## [Task goal]
Every line in the data below from the one containing "ActionFailure.InvalidInput => Some Condition.InputInvalid" down to the one containing "match Cause.cleanup c with", both included, must be retyped exactly; no other line is to appear.
===== Provided data =====
(* ===== verification/Executor.v ===== *)
(** * Actions and their failures

    The data of the Action crate: Actions as a binding declares them
    ([assistant/src/spec.rs]), requests, scopes, outcomes, failures and faults
    ([action/src/executor.rs]). *)

From stdpp Require Import base tactics list strings pretty.
From Stdlib Require Import ZArith Lia Ascii.
From S2P Require Import Prelude Text Json Causes Calendar Platform Requests Human Redaction.

#[local] Open Scope Z_scope.

(** ** Actions ([assistant/src/spec.rs]) *)
Module ActionSpec.
Record ActionSpec : Type := mk {
  id : string;
  summary : string;
  input_schema : Value;
  output_schema : Value;
  integrations : list string;
  stored_inputs : list string;
  human_requests : list string;
  input_files : list string;
  effect : string;
  verifier : option Value;
  idempotency : option Value
}.
End ActionSpec.

Inductive Direction : Type := Input | Output.
(** [action_schema::PayloadError]. *)
Inductive PayloadError : Type := NotAnObject | TooDeep | Invalid | Pattern (code : string) | Arithmetic | Unsupported.
(** [action_schema::validate_payload]: the schema and the payload. *)
Class Schemas : Type := validate_payload : Value -> Value -> option PayloadError.
(** [ActionSpec::validate]. *)
Definition validate_action {S : Schemas} (a : ActionSpec.ActionSpec) (d : Direction) (payload : Value) : option PayloadError :=
  validate_payload match d with Input => ActionSpec.input_schema a | Output => ActionSpec.output_schema a end payload.

(** ** Requests *)
Module ActionFile.
Record ActionFile : Type := mk { id : string; name : string; media_type : string; size : Z; sha256 : string }.
End ActionFile.

Module ActionRequest.
Record ActionRequest : Type := mk {
  interrupt_id : string;
  assistant_id : string;
  action : string;
  input : Value;
  files : list ActionFile.ActionFile
}.
End ActionRequest.

Module BatchScope.
Record BatchScope : Type := mk {
  team_id : string;
  generation : string;
  thread_id : string;
  routine : bool;
  transcripts : list ActionTranscript.ActionTranscript
}.
End BatchScope.

Inductive InvokeOutcome : Type :=
| OutcomeCompleted (result : Value)
| OutcomeHumanRequest (request : Value).

(** ** Failures *)
Module ActionFailure.
Inductive ActionFailure : Type :=
| NotDeclared | InvalidInput | ContextChanged | Blocked | HumanRequestRequired | Stopped | Uncertain | Failed
| StateUnavailable | DockerUnavailable | IntegrationUnavailable | FileUnavailable | FileBusy.
End ActionFailure.

Module ActionError.
Record ActionError : Type := mk { failure : ActionFailure.ActionFailure; cause : option Cause.Cause }.
End ActionError.
(** [ActionError::new]. *)
Definition error_new (f : ActionFailure.ActionFailure) (c : Cause.Cause) : ActionError.ActionError :=
  ActionError.mk f (Some c).
(** [ActionError::at]. *)
Definition implied_condition (f : ActionFailure.ActionFailure) : option Condition.Condition :=
  match f with
  | ActionFailure.NotDeclared => Some Condition.ActionNotDeclared
  | ActionFailure.InvalidInput => Some Condition.InputInvalid
  | ActionFailure.ContextChanged => Some Condition.ContextChanged
  | ActionFailure.Blocked => Some Condition.WorkloadBlocked
  | ActionFailure.HumanRequestRequired => Some Condition.HumanRequestRequired
  | ActionFailure.Stopped => Some Condition.Stopped
  | ActionFailure.StateUnavailable => Some Condition.JournalUnavailable
  | ActionFailure.DockerUnavailable => Some Condition.DockerUnavailable
  | ActionFailure.IntegrationUnavailable => Some Condition.IntegrationUnavailable
  | ActionFailure.FileUnavailable => Some Condition.FileUnavailable
  | ActionFailure.FileBusy => Some Condition.FileBusy
  | ActionFailure.Uncertain | ActionFailure.Failed => None
  end.
Definition error_at (f : ActionFailure.ActionFailure) (p : Phase.Phase) : ActionError.ActionError :=
  match implied_condition f with
  | Some condition => error_new f (cause_new condition p)
  | None => ActionError.mk f None
  end.

Definition journal_cleanup (c : Cause.Cause) : Cause.Cause :=
  match Cause.cleanup c with
  | Some Cleanup.WorkloadStopUnconfirmed => c
  | _ => with_cleanup c Cleanup.JournalUnavailable
  end.

(** [core/src/audit.rs]: why a record was not written. *)
Inductive AuditUnavailable : Type := AuditRefused | AuditUnwritten | AuditClosed.
Definition audit_condition (reason : AuditUnavailable) : Condition.Condition :=
  match reason with
  | AuditRefused => Condition.RecordRefused
  | AuditUnwritten => Condition.WriteFailed
  | AuditClosed => Condition.JournalClosed
  end.

(** Team's classification of a failed dispatched attempt. *)
Inductive Fault : Type :=
| FaultHandled (f : Failure.Failure)
| FaultTransport (condition : string)
| FaultUnquiesced
| FaultPolicy (condition : option string)
| FaultOther.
=====
## [Answer]
  | ActionFailure.InvalidInput => Some Condition.InputInvalid
  | ActionFailure.ContextChanged => Some Condition.ContextChanged
  | ActionFailure.Blocked => Some Condition.WorkloadBlocked
  | ActionFailure.HumanRequestRequired => Some Condition.HumanRequestRequired
  | ActionFailure.Stopped => Some Condition.Stopped
  | ActionFailure.StateUnavailable => Some Condition.JournalUnavailable
  | ActionFailure.DockerUnavailable => Some Condition.DockerUnavailable
  | ActionFailure.IntegrationUnavailable => Some Condition.IntegrationUnavailable
  | ActionFailure.FileUnavailable => Some Condition.FileUnavailable
  | ActionFailure.FileBusy => Some Condition.FileBusy
  | ActionFailure.Uncertain | ActionFailure.Failed => None
  end.
Definition error_at (f : ActionFailure.ActionFailure) (p : Phase.Phase) : ActionError.ActionError :=
  match implied_condition f with
  | Some condition => error_new f (cause_new condition p)
  | None => ActionError.mk f None
  end.

Definition journal_cleanup (c : Cause.Cause) : Cause.Cause :=
  match Cause.cleanup c with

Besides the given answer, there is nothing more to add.